━━━━━ Records to use ━━━━━

Lemma AllocatePooled_result w t p bytes alignment chunk created : Inv w -> allowed w t (AAllocate p bytes alignment chunk created) ->
  exists w' e, AllocatePooled w t p bytes alignment chunk created = Val (w', e) /\ Inv w' /\
    (if decide (FindSizeClass bytes alignment = kSizeClassCount) then e = Returned 0 /\ same_live w w' /\ thread w' t = Idle else alloc_result w w' t (p, FindSizeClass bytes alignment) e 4).
Proof.
  intros HI (Ht & Hp & Ho & Hb & Hch). unfold AllocatePooled. destruct (bind_inv w t p HI Ho) as (own & -> & HI1 & Ho1). set (w1 := set_current (set_owner w own) _) in *.
  destruct (decide (FindSizeClass bytes alignment = kSizeClassCount)) as [Hc|Hc]; [rewrite Hc, Nat.eqb_refl; by exists w1, (Returned 0)|].
  rewrite (proj2 (Nat.eqb_neq _ _) Hc). pose proof (FindSizeClass_lt bytes alignment Hb Hc) as Hlt. generalize dependent (FindSizeClass bytes alignment). intros c Hc Hlt.
  assert (owns w1 t (p, c)) as Hown by done. assert (exists w' e, allocate_after_drain w1 t (p, c) chunk created = Val (w', e) /\ Inv w' /\ alloc_result w w' t (p, c) e 4) as Haft.
  { destruct (allocate_after_drain_result w1 t (p, c) chunk created HI1 Hown (or_introl Ht) Hch) as (w' & e & ? & ? & HA). exists w', e. split_and!; [done | done|]. by apply (alloc_result_after w w1 w' t (p, c) e 4 3); [| lia|]. }
  cbn zeta. destruct (free_list w1 (p, c) =? 0); [|done]. destruct (remote w1 (p, c) =? 0); [done|]. eexists _, Silent. split; [reflexivity|]. split; [|split; [done|]].
  - apply goto_inv; [done | done | |]; unfold w1; cbn; rewrite Ht; [by intros s [k [?|?]] | by intros k x [?|[? ?]]].
  - cbn. rewrite fn_lookup_insert. exists 3%nat. split; [done | lia].
Qed.

Lemma TryDeallocate_result w t x : Inv w -> allowed w t (ADeallocate x) ->
  exists w' e, TryDeallocate w t x = Val (w', e) /\ Inv w' /\ ((exists k, lives w x k) /\ e = Freed true /\ loses w w' x \/ (forall k, ~ lives w x k) /\ e = Freed false /\ w' = w).
Proof.
  intros HI [Ht [[k Hx]|[Hx Hout]]]; unfold TryDeallocate.
  - rewrite (proj2 (Z.eqb_neq x 0)) by exact (place_nonzero w HI x _ Hx). destruct (LookupSlab_belongs w HI k x (i_places w HI x _ Hx)) as (s & h & -> & Hs & Hh & Hk & His).
    rewrite (proj2 (Z.eqb_neq s 0) Hs), Hh, His. destruct (FreeSlot_inv w t x k s h HI Ht Hx Hh Hk) as (w' & E & HI' & Hpl). exists w', (Freed true). split_and!; [done | done|]. left. split_and!; [by exists k | done|].
    intros y k'. unfold lives. rewrite Hpl. destruct (decide (y = x)) as [->|Hne]; [rewrite lookup_insert_eq | rewrite lookup_insert_ne by done; tauto].
    destruct (decide (owner_thread_ w k.1 = Some t)); (split; [congruence | by intros [_ ?]]).
  - exists w, (Freed false). split; [|split; [done|]; right; split_and!; [|done | done]].
    + destruct (x =? 0); [done|]. by rewrite (LookupSlab_outside w HI x Hx Hout).
    + intros k Hl. destruct (i_places w HI x _ Hl) as (s & h & _ & Hh & _ & His). apply (Hout s); [apply (i_upstream w HI); by exists h|]. pose proof (slot_in_chunk s h x (i_header w HI s h Hh) His). lia.
Qed.

(** What each action does to the live frames. *)
Definition effect (w : world) (t : nat) (a : action) (w' : world) (e : event) : Prop :=
  match a with
  | AAllocate p bytes alignment _ _ =>
      if decide (FindSizeClass bytes alignment = kSizeClassCount) then e = Returned 0 /\ same_live w w' /\ thread w' t = Idle
      else alloc_result w w' t (p, FindSizeClass bytes alignment) e 4
  | ADeallocate x => (exists k, lives w x k) /\ e = Freed true /\ loses w w' x \/ (forall k, ~ lives w x k) /\ e = Freed false /\ w' = w
  | AContinue _ _ _ =>
      match alloc_pc (thread w t) with
      | Some (k, n) => alloc_result w w' t k e n
      | None => same_live w w' /\ e = Silent
      end
  | AWrite _ _ | ADrainCurrent | ADestroy _ | AExit => same_live w w' /\ e = Silent
  end.

Lemma exec_step w t a : Inv w -> allowed w t a -> exists w' e, exec w t a = Val (w', e) /\ Inv w' /\ effect w t a w' e.
Proof.
  intros HI Ha. destruct a as [p bytes alignment chunk created|x|x v| |p| |chunk created spurious]; cbn [exec effect].
  - by apply AllocatePooled_result.
  - by apply TryDeallocate_result.
  - destruct Ha as [k Hx]. eexists _, _. split; [reflexivity|]. split; [by apply (write_inv w x k) | done].
  - unfold DrainCurrent. cbn in Ha. destruct (Z.eqb_spec (current_pool_ w t) 0) as [E|E]; eexists _, _; (split; [reflexivity|]); [done|]. split; [|done].
    apply goto_inv; [done | split; [by apply HI | done] | |]; rewrite Ha; [by intros s [k [?|?]] | by intros k x [?|[? ?]]].
  - destruct (Destroy_inv w t p HI Ha) as (w' & E & HI' & _ & _ & Hl & _). exists w', Silent. split; [done|]. split; [done|]. split; [exact Hl | done].
  - eexists _, _. split; [reflexivity|]. split; [|done]. assert (Inv (set_current (set_owner w (owner_thread_ w)) (<[t := 0]> (current_pool_ w)))) as HI'; [|by destruct HI'].
    apply pool_owner_inv; [done | done|]. intros u. destruct (decide (u = t)) as [->|Hu]; [by rewrite fn_lookup_insert | rewrite fn_lookup_insert_ne by done; apply HI].
  - pose proof (i_thread w HI t) as Hok. destruct (thread w t) as [|k [|]|p c|k s|k s|k x|k x old] eqn:Et; cbn [alloc_pc].
    + by exists w, Silent.
    + destruct (drain_class_inv w k HI) as (w1 & -> & HI1 & Hss & Eth & _ & Hd). rewrite bind_val. destruct (allocate_after_drain_result w1 t k chunk created HI1) as (w' & e & E & HI' & HA).
      * destruct Hss as [_ _ _ _ _ Eo _]. unfold owns. by rewrite Eo.
      * right. exists KAllocate. by rewrite Eth.
      * destruct Hss as [_ Eu _ _ _ _ _]. destruct chunk as [a|]; [|done]. cbn in *. by rewrite Eu.
      * exists w', e. split_and!; [done | done|]. by apply (alloc_result_after w w1 w' t k e 3 3); [eapply drained_live | |].
    + destruct (drain_class_inv w k HI) as (w1 & -> & HI1 & Hss & Eth & _ & Hd). rewrite bind_val. eexists _, _. split; [reflexivity|]. split; [|split; [|done]].
      * apply goto_inv; [done | | |]; [|rewrite Eth, Et; by intros s [k' [?|?]] | rewrite Eth, Et; by intros k' x [?|[? ?]]]. destruct Hok as (? & ? & ?), Hss as [_ _ _ _ _ Eo _]. split; [by rewrite Eo | done].
      * exact (drained_live k w w1 Hd).
    + unfold drain_next. destruct (Nat.ltb_spec c kSizeClassCount) as [Hc|Hc]; [destruct (remote w (p, c) =? 0)|]; eexists _, _; (split; [reflexivity|]); (split; [|done]); (apply goto_inv; [done | | |]);
        rewrite ?Et; try (by intros s [k' [?|?]]); try (by intros k' x [?|[? ?]]); try done. destruct Hok. split_and!; done.
    + destruct (publish_directory_inv w t k s HI Et) as (w' & E & HI' & Hpl & Eth). exists w', Silent. split_and!; [done | done|]. cbn. split; [by apply same_live_places|]. rewrite Eth. exists 1%nat. split; [done | lia].
    + by apply enter_slab_result.
    + destruct (push_load_inv w t k x HI) as (w' & E & HI' & _ & Hpl & _); [rewrite Et; by left|]. exists w', Silent. split_and!; [done | done | by apply same_live_places | done].
    + destruct (push_cas_inv w t k x old spurious HI Et) as (w' & E & HI' & Hc). exists w', Silent. split; [done|]. split; [done|]. split; [|done].
      destruct (negb spurious && (remote w k =? old)); destruct Hc as [Hpl _]; [|by apply same_live_places]. destruct Hok as [Hx _]. apply (same_live_insert w w' x (Remote k)); [intros k'; unfold lives; congruence | done | done].
Qed.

━━━━━

## How to complete this task
Please give back exactly the lines of this listing beginning at the line with "by rewrite Eo." and ending with the line with "by rewrite Eu.", both included, and nothing else.

## Written answer
      * destruct Hss as [_ _ _ _ _ Eo _]. unfold owns. by rewrite Eo.
      * right. exists KAllocate. by rewrite Eth.
      * destruct Hss as [_ Eu _ _ _ _ _]. destruct chunk as [a|]; [|done]. cbn in *. by rewrite Eu.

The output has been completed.